O problema principal não é, de qualquer modo, a relação com os países mais pobres. O pensamento do Papa parece dirigido, mais do que nunca, a certa “pobreza”, ou melhor, a certa “pochezza” que está engolfando os países mais avançados. A primeira acusação é contra a solidão que domina as nossas sociedades, aquela que enche nossas agendas de contatos mas nos deixa fundamentalmente sós, amedrontados não porque ameaçados, mas porque isolados: são cortados “os laços de pertença à sociedade à qual pertencemos”. E são assim enfraquecidas as bases da construção comum, porque enquanto são exaltadas as “capacidades individuais” perde-se de vista o fato de que o “resultado alcançado” não é “simplesmente a soma das capacidades individuais”. Em suma, falta a dimensão comunitária, que pode ser mantida viva mesmo no mundo das empresas, não se perdendo de vista elementos como: “A distribuição e a participação da riqueza produzida, a inserção da empresa num território, a responsabilidade social, o welfare empresarial, a paridade de tratamento salarial entre homem e mulher, a conjugação entre os tempos de trabalho e os tempos de vida, o respeito ao ambiente, o reconhecimento da importância do homem em relação à máquina e o reconhecimento do justo salário, a capacidade de inovação”.

Numa palavra: a pessoa, cada pessoa, deve ser o fim de um sistema econômico e também o seu protagonista. A economia serve para que as pessoas – o maior número possível delas – estejam melhores, pois não vivem bem sem trabalho e sem se encaixar numa comunidade.

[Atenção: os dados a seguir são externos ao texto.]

(** The calls for which [client.waitForReady] was invoked. *)
Definition waits (l : list effect) : list nat :=
  omap (fun e => match e with WaitForReady c _ => Some c | _ => None end) l.

(** What the caller of call [c] was handed, oldest first. *)
Definition settlements (c : nat) (l : list effect) : list settlement :=
  omap (fun e => match e with
                 | Settle c' r => if decide (c' = c) then Some r else None
                 | _ => None
                 end) l.

(** The tags of every increment of the counter [name]. *)
Definition increments (name : GrpcMetrics) (l : list effect) : list (list (string * string)) :=
  omap (fun e => match e with
                 | MetricsIncrement _ n tags => if decide (n = name) then Some tags else None
                 | _ => None
                 end) l.

(** The samples of the timer. *)
Definition timings (l : list effect) : list Z :=
  omap (fun e => match e with
                 | MetricsTiming _ RequestProcessingTime v _ => Some v
                 | _ => None
                 end) l.

Definition spans_started (l : list effect) : list nat :=
  omap (fun e => match e with StartSpan _ sp _ _ => Some sp | _ => None end) l.

Definition spans_finished (l : list effect) : list nat :=
  omap (fun e => match e with FinishSpan sp => Some sp | _ => None end) l.

Definition spans_failed (l : list effect) : list (nat * Error) :=
  omap (fun e => match e with FailSpan sp e => Some (sp, e) | _ => None end) l.

(** The [result] tag of every [request_processed] increment. *)
Fixpoint tag_of (name : string) (tags : list (string * string)) : option string :=
  match tags with
  | [] => None
  | (k, v) :: tags' => if decide (k = name) then Some v else tag_of name tags'
  end.
Lemma collect_links_none self cur hrefs acc :
  collect_links self cur hrefs acc = None <->
  exists href, href ∈ hrefs /\ (urljoin cur href ≫= normalize_url self) = None.
Proof.
  revert acc. induction hrefs as [|h hrefs IH]; intros acc; cbn [collect_links].
  - split; [done|]. intros (href & Hin & _). by apply not_elem_of_nil in Hin.
  - destruct (urljoin cur h) as [a|] eqn:Ej; cbn [mbind option_bind].
    + destruct (normalize_url self a) as [n|] eqn:En; cbn [mbind option_bind].
      * rewrite IH. split; intros (href & Hin & Hf).
        -- exists href. split; [by right | done].
        -- apply elem_of_cons in Hin as [->|Hin]; [|by exists href].
           rewrite Ej in Hf. cbn in Hf. congruence.
      * split; [|done]. intros _. exists h. split; [by left|].
        rewrite Ej. exact En.
    + split; [|done]. intros _. exists h. split; [by left|]. by rewrite Ej.
Qed.

Lemma collect_links_some self cur hrefs acc links :
  collect_links self cur hrefs acc = Some links ->
  (forall u,
     u ∈ links <->
     u ∈ acc \/
     exists href a,
       href ∈ hrefs /\ urljoin cur href = Some a /\
       normalize_url self a = Some u /\ is_valid_url self (Some u) = true) /\
  size links <= size acc + length hrefs.
Proof.
  revert acc. induction hrefs as [|h hrefs IH]; intros acc; cbn [collect_links].
  - intros [= <-]. split; [|lia]. intros u. split; [by left|].
    intros [?|(href & a & Hin & _)]; [done|]. by apply not_elem_of_nil in Hin.
  - destruct (urljoin cur h) as [a|] eqn:Ej; [|done]. cbn [mbind option_bind].
    destruct (normalize_url self a) as [n|] eqn:En; [|done].
    cbn [mbind option_bind]. intros Hc. apply IH in Hc as [Hiff Hsz].
    split.
    + intros u. rewrite Hiff. split.
      * intros [Hacc|(href & a' & Hin & ?)].
        -- destruct (is_valid_url self (Some n)) eqn:Ev; [|by left].
           apply elem_of_union in Hacc as [?|Hn]; [by left|].
           apply elem_of_singleton in Hn as ->. right. exists h, a.
           split; [by left | done].
        -- right. exists href, a'. split; [by right | done].
      * intros [Hacc|(href & a' & Hin & Hj & Hn & Hv)].
        -- left. destruct (is_valid_url self (Some n)); set_solver.
        -- apply elem_of_cons in Hin as [->|Hin].
           ++ left. rewrite Ej in Hj. injection Hj as <-.
              rewrite En in Hn. injection Hn as <-. rewrite Hv. set_solver.
           ++ right. by exists href, a'.
    + cbn [length]. etrans; [exact Hsz|].
      assert (size (if is_valid_url self (Some n) then acc ∪ {[ n ]} else acc)
              <= S (size acc)); [|lia].
      destruct (is_valid_url self (Some n)); [|lia].
      rewrite size_union_alt.
      assert (size ({[ n ]} ∖ acc : gset str) <= 1); [|lia].
      rewrite <- (size_singleton (C := gset str) n).
      apply subseteq_size. set_solver.
Qed.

Mas hoje, continua ainda o Papa, “o desemprego, que afeta diversos países europeus, é a consequência de um sistema econômico que não é mais capaz de criar trabalho, porque colocou no centro um ídolo que se chama dinheiro”. Dinheiro – e, portanto, poder – cada vez mais concentrado em poucas mãos.

O que fazer, então? Bater à porta dos poucos grupos financeiros que detêm a maior parte da riqueza do mundo e empreender um protesto coral para que mudem as coisas?

O Papa não pensa em nenhuma revolução para lutar nas ruas, a não ser a das consciências. A partir da consciência do povo que o escuta. O desafio dos próximos anos será ver se têm razão as empresas ou os profissionais que exploram os jovens com os estágios, para depois deixá-los em casa, ou quem investe neles. Se tem razão a empresa que quer desvincular a pessoa do seu contexto de vida com horários e condições de trabalho desumanos ou se, como diz ainda o Papa, será vencedor quem compreender que “o resultado alcançado” não é “simplesmente a soma das capacidades individuais”.

Isso abre para o tema da subsidiariedade, entendida como valorização de todos os sujeitos sociais capazes de reconstruir o seu pequeno espaço, e que assim realizam o bem comum. Só colocando em comum os interesses é que se podem favorecer fatos virtuosos para todos. O tema da subsidiariedade, de fato, baseia-se numa ideia antropológica diferente, a da positividade dos desejos e do trabalho do homem.
O Papa Francisco traça, por isso, os itens de uma nova economia, capaz de superar a crise desta época: serão capazes, os especialistas do setor, de compreendê-lo ou continuarão impávidos no seu cada vez mais surreal baile a bordo do Titanic?